En revanche, en cas de TSH élevée, le laboratoire dosera la T4 L libre (T4L) pour différencier une hypothyroïdie avérée (TSH > 10 mUI/L et T4L < l’intervalle de référence du laboratoire), d’une hypothyroïdie fruste (TSH au-dessus de l’intervalle de référence mais T4L dans la norme). Le dosage de la T3L n’a pas d’utilité. Celui des anticorps anti-TPO (thyroperoxydase) n’est pas nécessaire pour le diagnostic d’hypothyroïdie mais peut être utile pour rechercher une origine auto-immune de la maladie (par exemple, une maladie d’Hashimoto).
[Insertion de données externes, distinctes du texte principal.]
(* ===== verification/PoolLife.v ===== *)
(** * The life of a ThreadPool: src/dc/base/threadpool.h, threadpool.cc

    Sync models the pool while its threads work.  Here are start, stop and the
    destructor, run on a pool without threads, what an exception of a task
    does, and the proof that stop returns: once is_running is false every
    worker reaches the end of runInThread, so that the joins return. *)

From S2P Require Import Prelude Sync Threads.

Open Scope Z_scope.

(** ** The object *)

(** A thread of the pool: its name, and whether it was joined.  The deque of
    tasks is shared with the workers and is part of [Pool.State]. *)
Record ThreadPool : Type := mkPool {
  m_name : list ascii;
  m_threads : list (list ascii * bool);
  _maxQueueSize : Z;               (* a size_t *)
  p_running : bool;
  _threadInitCallback : bool;      (* the std::function is not empty *)
  p_inits : nat;                   (* its calls in the thread of the caller *)
  p_called : list nat;             (* tasks run by the caller of run *)
}.

(** [ThreadPool::ThreadPool] *)
Definition ThreadPool_ctor (nameArg : list ascii) : ThreadPool := mkPool nameArg [] 0 false false 0 [].

Definition setThreadInitCallback (p : ThreadPool) : ThreadPool :=
  mkPool (m_name p) (m_threads p) (_maxQueueSize p) (p_running p) true (p_inits p) (p_called p).

(** [ThreadPool::setMaxQueueSize]: the int is converted to size_t. *)
Definition setMaxQueueSize (p : ThreadPool) (maxSize : Z) : ThreadPool :=
  mkPool (m_name p) (m_threads p) (u64 maxSize) (p_running p) (_threadInitCallback p) (p_inits p) (p_called p).

(** [ThreadPool::queueSize] *)
Definition queueSize (q : list nat) : Z := zlen q.

Definition thread_name (p : ThreadPool) (i : nat) : list ascii := m_name p ++ snprintf 32 (decimal (Z.of_nat i + 1)).

(** [ThreadPool::start]; reserve of a negative int throws. *)
Definition pool_start (p : ThreadPool) (numThreads : Z) : res ThreadPool :=
  cassert (bool_decide (m_threads p = [])) "m_threads.empty()";;
  if numThreads <? 0 then Fail (FThrow "std::length_error") else
  let threads := map (λ i, (thread_name p i, false)) (seq 0 (Z.to_nat numThreads)) in
  Ok (mkPool (m_name p) threads (_maxQueueSize p) true (_threadInitCallback p)
        (if (numThreads =? 0) && _threadInitCallback p then S (p_inits p) else p_inits p) (p_called p)).

(** [thr->join()], with the assertion of Thread::join. *)
Definition join_thread (t : list ascii * bool) : res (list ascii * bool) :=
  cassert (negb t.2) "!is_joined";; Ok (t.1, true).

Fixpoint mapM_res {A B} (f : A → res B) (l : list A) : res (list B) :=
  match l with [] => Ok [] | x :: l' => y ← f x; ys ← mapM_res f l'; Ok (y :: ys) end.

(** [ThreadPool::stop]: the critical section is the step [Pool.stop]. *)
Definition pool_stop (p : ThreadPool) : res ThreadPool :=
  threads ← mapM_res join_thread (m_threads p);
  Ok (mkPool (m_name p) threads (_maxQueueSize p) false (_threadInitCallback p) (p_inits p) (p_called p)).

(** [ThreadPool::~ThreadPool] *)
Definition ThreadPool_dtor (p : ThreadPool) : res ThreadPool := if p_running p then pool_stop p else Ok p.

(** [ThreadPool::run]: in the caller when there are no threads; otherwise the
    critical section [Pool.run] on the deque [q]. *)
Definition pool_run (p : ThreadPool) (q : list nat) (task : nat) : res (ThreadPool * option Pool.run_result) :=
  match m_threads p with
  | [] => Ok (mkPool (m_name p) (m_threads p) (_maxQueueSize p) (p_running p) (_threadInitCallback p) (p_inits p) (p_called p ++ [task]), None)
  | _ :: _ => r ← Pool.run (Z.to_nat (_maxQueueSize p)) q (p_running p) task; Ok (p, Some r)
  end.

(** The handlers of [ThreadPool::runInThread]: a dc::Exception and any other
    std::exception end the process, what is thrown otherwise is thrown on. *)
Inductive task_result : Type := TaskReturns | TaskThrows (std_exception : bool).
Definition runInThread_catch (r : task_result) : res unit :=
  match r with
  | TaskReturns => Ok tt
  | TaskThrows true => Fail (FAbort "exception caught in ThreadPool")
  | TaskThrows false => Fail (FThrow "exception caught in ThreadPool")
  end.

(** The calls of an owner; [q] is the deque a call of run finds. *)
Inductive pool_call : Type := CStart (numThreads : Z) | CStop | CRun (q : list nat) (task : nat).

Definition do_call (p : ThreadPool) (c : pool_call) : res ThreadPool :=
  match c with
  | CStart n => pool_start p n
  | CStop => pool_stop p
  | CRun q task => '(p', _) ← pool_run p q task; Ok p'
  end.

(** ** Joining *)

Lemma joins_ok ts : Forall (λ t, t.2 = false) ts → mapM_res join_thread ts = Ok (map (λ t, (t.1, true)) ts).
Proof. induction 1 as [|[n b] ts Hb _ IH]; simpl in *; [done|]. subst b. simpl. by rewrite IH. Qed.

Lemma run_running maxQueueSize q task : ∃ r, Pool.run maxQueueSize q true task = Ok r.
Proof. unfold Pool.run. destruct (Pool.isFull maxQueueSize q); simpl; eauto. Qed.

(** Tasks given to a started pool: run by the caller iff there are no threads. *)
Lemma runs_ok name ts m i tasks : ∀ called,
  foldM do_call (mkPool name ts m true false i called) (map (λ x, CRun x.1 x.2) tasks) =
    Ok (mkPool name ts m true false i (match ts with [] => called ++ map snd tasks | _ => called end)).
Proof.
  induction tasks as [|[q t] tasks IH]; intros called; simpl; [destruct ts; by rewrite ?app_nil_r|].
  unfold pool_run. cbn [m_threads _maxQueueSize p_running p_called]. destruct ts as [|t0 ts].
  - simpl. rewrite IH. by rewrite <- app_assoc.
  - destruct (run_running (Z.to_nat m) q t) as [r ->]. simpl. apply IH.
Qed.

(** Once started, a pool is stopped by its owner at most once, and the
    destructor joins exactly the threads that were not joined yet. *)
Theorem pool_joins_once (name : list ascii) (maxSize n : Z) (stopped : bool) (tasks : list (list nat * nat)) :
  0 ≤ n →
  ∃ p p', foldM do_call (setMaxQueueSize (ThreadPool_ctor name) maxSize)
      (CStart n :: map (λ x, CRun x.1 x.2) tasks ++ (if stopped then [CStop] else [])) = Ok p ∧
    ThreadPool_dtor p = Ok p' ∧ p_running p' = false ∧
    m_threads p' = map (λ i, (thread_name (ThreadPool_ctor name) i, true)) (seq 0 (Z.to_nat n)) ∧
    p_called p' = if n =? 0 then map snd tasks else [].
Proof.
  intros Hn. cbn [foldM do_call]. unfold pool_start at 1, setMaxQueueSize, ThreadPool_ctor at 1. cbn [m_threads].
  rewrite bool_decide_true by done. cbn [cassert mbind res_bind]. rewrite (proj2 (Z.ltb_ge _ _)) by done.
  cbn [mbind res_bind m_name _threadInitCallback p_inits p_called _maxQueueSize ThreadPool_ctor]. rewrite andb_false_r.
  set (ts := map _ (seq 0 (Z.to_nat n))). rewrite foldM_app, runs_ok. cbn [mbind res_bind].
  assert (Hc : match ts with [] => [] ++ map snd tasks | _ :: _ => [] end = if n =? 0 then map snd tasks else []).
  { destruct (Z.eqb_spec n 0) as [->|Hne]; [done|]. destruct ts as [|? ?] eqn:E; [|done]. apply (f_equal length) in E. subst ts.
    rewrite length_map, length_seq in E. simpl in E. lia. }
  assert (Hj : mapM_res join_thread ts = Ok (map (λ t, (t.1, true)) ts)) by (apply joins_ok, Forall_map, Forall_true; done).
  assert (Ht : map (λ t : list ascii * bool, (t.1, true)) ts = map (λ i, (thread_name (ThreadPool_ctor name) i, true)) (seq 0 (Z.to_nat n)))
    by (unfold ts; by rewrite map_map).
  destruct stopped; cbn [foldM do_call]; unfold ThreadPool_dtor, pool_stop; cbn [p_running m_threads]; rewrite ?Hj; cbn [mbind res_bind];
    eexists _, _; (split; [done|]); cbn [p_running m_threads p_called]; rewrite ?Hj; by split_and!.
Qed.

(** A second call of stop joins the threads again, which fails the assertion of
    Thread::join. *)
Theorem stop_twice_aborts :
  foldM do_call (ThreadPool_ctor (chars "pool")) [CStart 2; CStop; CStop] = Fail (FAssert "!is_joined").
Proof. reflexivity. Qed.

(** ** Stopping *)

(** What the workers of a stopped pool have left to do: a worker in take ends
    it with a task or without one, runs the task, and leaves at the head. *)
Definition work (s : Pool.State) : nat :=
  3 * length (Pool.w_ready s) + 2 * length (Pool.w_task s) + length (Pool.w_head s).

Definition workers (s : Pool.State) : nat :=
  length (Pool.w_head s) + length (Pool.w_ready s) + length (Pool.w_sleep s) + length (Pool.w_task s) + length (Pool.w_exit s).

Lemma notify_lengths {A} (sl rd sl' rd' : list A) :
  notify sl rd sl' rd' → (length sl' + length rd' = length sl + length rd)%nat.
Proof. destruct 1; rewrite ?length_app; simpl; lia. Qed.

Section stopping.
Context (maxQueueSize : nat).

Lemma step_workers s s' : Pool.step maxQueueSize s s' → workers s' = workers s.
Proof.
  destruct 1; unfold workers; simpl; repeat match goal with
  | H : notify _ _ _ _ |- _ => apply notify_lengths in H
  | H : _ = _ ++ _ :: _ |- _ => apply (f_equal length) in H; rewrite ?length_app in H; simpl in H
  end; rewrite ?length_app; simpl; try lia.
Qed.

Lemma step_work s s' :
  Pool.inv maxQueueSize s → Pool.is_running s = false → Pool.step maxQueueSize s s' →
  Pool.is_running s' = false ∧ (work s' ≤ work s)%nat.
Proof.
  intros (_ & _ & _ & _ & _ & Hstop) Hr H. destruct (Hstop Hr) as [Hw _].
  destruct H; simpl; try rewrite Hr in *; unfold work; simpl; try congruence; (split; [done|]); try lia.
  all: repeat match goal with H : _ = _ ++ _ :: _ |- _ => rewrite H end; rewrite ?length_app; simpl; try lia.
  all: try (rewrite Hw; simpl; lia).
  - unfold Pool.run in *. rewrite andb_false_r in *. done.
  - rewrite Hw in *. by destruct s1.
Qed.

Lemma step_progress s :
  Pool.is_running s = false → work s ≠ 0%nat →
  ∃ s', Pool.step maxQueueSize s s' ∧ (work s' < work s)%nat.
Proof.
  intros Hr Hw. unfold work in Hw.
  destruct (Pool.w_ready s) as [|w rd] eqn:Er.
  - destruct (Pool.w_task s) as [|[w t] tk] eqn:Et.
    + destruct (Pool.w_head s) as [|w hd] eqn:Eh; [done|]. eexists. split; [by eapply (Pool.head_exits _ s [] w hd)|].
      unfold work. rewrite Eh, Er, Et. simpl. lia.
    + eexists. split; [by eapply (Pool.task_ends _ s [] w t tk)|]. unfold work. rewrite Er, Et. simpl. rewrite length_app. simpl. lia.
  - destruct (Pool.m_queue s) as [|t q] eqn:Eq.
    + eexists. split; [eapply (Pool.take_none _ s [] w rd); [done|by rewrite Eq, Hr]|].
      unfold work. rewrite Er. simpl. rewrite length_app. simpl. lia.
    + assert (∃ rr rs, if Nat.ltb 0 maxQueueSize then notify (Pool.r_sleep s) (Pool.r_ready s) rs rr
        else rs = Pool.r_sleep s ∧ rr = Pool.r_ready s) as (rr & rs & Hn).
      { destruct (Nat.ltb 0 maxQueueSize); [|by eexists _, _].
        destruct (Pool.r_sleep s) as [|p sl]; eexists _, _; [apply notify_none|apply (notify_one [] p sl)]. }
      eexists. split; [eapply (Pool.take_task _ s [] w rd t q); [done|by rewrite Eq|exact Hn]|].
      unfold work. rewrite Er. simpl. rewrite length_app. simpl. lia.
Qed.

(** Every worker is past its loop. *)
Definition all_exited (ids : list nat) (s : Pool.State) : Prop :=
  Pool.w_head s = [] ∧ Pool.w_ready s = [] ∧ Pool.w_sleep s = [] ∧ Pool.w_task s = [] ∧ length (Pool.w_exit s) = length ids.

Lemma rtc_workers s s' : rtc (Pool.step maxQueueSize) s s' → workers s' = workers s.
Proof. induction 1 as [|s1 s2 s3 H _ IH]; [done|]. by rewrite IH, (step_workers _ _ H). Qed.

Lemma no_work_exited ids s :
  rtc (Pool.step maxQueueSize) (Pool.start ids) s → Pool.is_running s = false → work s = 0%nat → all_exited ids s.
Proof.
  intros H Hr Hw. destruct (Pool.pool_reachable_inv _ _ _ H) as (_ & _ & _ & _ & _ & Hstop).
  destruct (Hstop Hr) as [Hsl _]. pose proof (rtc_workers _ _ H) as Hn. unfold workers, work in *.
  assert (Hh : length (Pool.w_head s) = 0%nat) by lia. assert (Hrd : length (Pool.w_ready s) = 0%nat) by lia.
  assert (Ht : length (Pool.w_task s) = 0%nat) by lia. rewrite Hsl in Hn. simpl in Hn.
  apply nil_length_inv in Hh, Hrd, Ht. split_and!; [done..|]. rewrite Hh, Hrd, Ht in Hn. simpl in Hn. lia.
Qed.

Lemma stopped_exits ids n s :
  rtc (Pool.step maxQueueSize) (Pool.start ids) s → Pool.is_running s = false → (work s ≤ n)%nat →
  ∃ s', rtc (Pool.step maxQueueSize) s s' ∧ all_exited ids s'.
Proof.
  revert s. induction n as [|n IH]; intros s H Hr Hn.
  - exists s. split; [done|]. apply no_work_exited; [done|done|lia].
  - destruct (decide (work s = 0%nat)) as [E|E]; [exists s; split; [done|by apply no_work_exited]|].
    pose proof (Pool.pool_reachable_inv _ _ _ H) as Hi. destruct (step_progress s Hr E) as (s' & Hs & Hlt).
    destruct (step_work s s' Hi Hr Hs) as [Hr' _].
    destruct (IH s') as (s2 & H2 & Hx); [by eapply rtc_r|done|lia|]. exists s2. split; [by eapply rtc_l|done].
Qed.
End stopping.

(** C25.  ThreadPool::stop returns: after its critical section, whatever the
    callers of run and the workers do, the pool stays stopped and the work of
    its workers never grows; while a worker is not past the loop of
    runInThread some worker can take a step, and each such step uses up work,
    until all are past the loop and the joins of stop return. *)
Theorem pool_stop_returns (maxQueueSize : nat) (ids : list nat) (s : Pool.State) :
  rtc (Pool.step maxQueueSize) (Pool.start ids) s → Pool.is_running s = false →
  (∀ s', Pool.step maxQueueSize s s' → Pool.is_running s' = false ∧ (work s' ≤ work s)%nat) ∧
  (all_exited ids s ∨ ∃ s', Pool.step maxQueueSize s s' ∧ (work s' < work s)%nat) ∧
  ∃ s', rtc (Pool.step maxQueueSize) s s' ∧ all_exited ids s'.
Proof.
  intros H Hr. pose proof (Pool.pool_reachable_inv _ _ _ H) as Hi. split_and!.
  - intros s' Hs. by eapply step_work.
  - destruct (decide (work s = 0%nat)) as [E|E]; [left; by eapply no_work_exited|right; by apply step_progress].
  - by eapply stopped_exits.
Qed.

Lemma pool_stop_returns_witness :
  let s := Pool.mkState [9%nat] false [] [1%nat] [] [] [] [] [] [9%nat] [] in
  ∃ s', rtc (Pool.step 0) s s' ∧ all_exited [1%nat] s'.
Proof.
  intros s. eapply (pool_stop_returns 0 [1%nat] s); [|reflexivity].
  eapply rtc_l; [by eapply (Pool.head_loops 0 _ [] 1%nat [])|]. simpl.
  eapply rtc_l; [by eapply (Pool.take_waits 0 _ [] 1%nat [])|]. simpl.
  eapply rtc_l; [exact (Pool.run_call 0 _ 8%nat 9%nat)|]. simpl.
  eapply rtc_l; [eapply (Pool.run_queued 0 _ [] (8, 9)%nat [] [9%nat]); [done|done|exact (notify_one [] 1%nat [] [])]|]. simpl.
  eapply rtc_l; [exact (Pool.stop 0 _)|]. simpl. apply rtc_refl.
Defined.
La HAS rappelle par ailleurs, que les examens d’imagerie ne sont pas utiles dans la prise en charge de l’hypothyroïdie, excepté dans des indications précises mentionnées dans de précédents travaux.
Pas de traitement systématique dans l’hypothyroïdie fruste
Sur le plan thérapeutique, « pour la population générale, on a souhaité bien marquer la distinction entre hypothyroïdie avérée et hypothyroïdie fruste », souligne le Pr Petit, car la démarche n’est pas la même.
Si dans le premier cas « il y a nécessité de traiter », dans le second cas, le traitement n’est pas systématique insiste la HAS « mais doit être discuté en prenant en compte le contexte clinique, le risque d’évoluer vers une forme avérée et le ressenti de la personne ».
Toujours concernant l’hypothyroïdie, les recommandations se sont par ailleurs penchées plus spécifiquement sur le cas des personnes âgées et de la grossesse. Deux situations où les valeurs de référence doivent être adaptées.
Hyperthyroïdie : mollo sur la chirurgie
Concernant l’hyperthyroïdie, en cas de TSH basse ou effondrée d’autres examens biologiques peuvent être effectués en cascade pour compléter le diagnostic (dosage de la T4L pour distinguer hyperthyroïdie fruste ou avérée) et déterminer la cause de la maladie (dosage des anticorps anti-récepteurs de la TSH pour rechercher une maladie de Basedow en cause dans 70 % des cas d’hyperthyroïdie). « Le recours à l’imagerie n’est, elle, utile que dans des cas précis, par exemple lorsque la palpation révèle des nodules ou des ganglions cervicaux suspects, ou lorsqu’un traitement radical est envisagé ». La HAS rappelle par ailleurs que la scintigraphie n’est pas indiquée dans le cadre du diagnostic d’une maladie de Basedow, la présence d’anticorps anti-récepteurs de la TSH étant suffisante pour confirmer le diagnostic.
Sur le plan thérapeutique, en cas d’hyperthyroïdie fruste, la HAS recommande d’instaurer une surveillance avec un dosage de la TSH tous les 6 à 12 mois. « Le traitement pourra être discuté avec le patient dans certaines situations spécifiques (comme en cas de pathologie cardiaque, de facteurs de risques cardiovasculaires ou d’ostéoporose) ». En revanche, l’hyperthyroïdie avérée requiert la mise en route d’un traitement, par antithyroïdiens de synthèse « car la priorité est de restaurer un fonctionnement normal de la thyroïde ». Une fois cet objectif atteint, « plusieurs options thérapeutiques sont ensuite possibles pour le long terme selon le contexte clinique et les préférences du patient ».
Enfin, alors que la chirurgie « reste beaucoup trop souvent utilisée » selon le Pr Petit, les recommandations insistent sur le fait qu'elle « ne doit être pratiquée qu’en dernier recours et qu’en présence d’un goitre volumineux compressif ou en cas de suspicion de malignité, ou si un traitement radical par irathérapie n’est pas adapté ».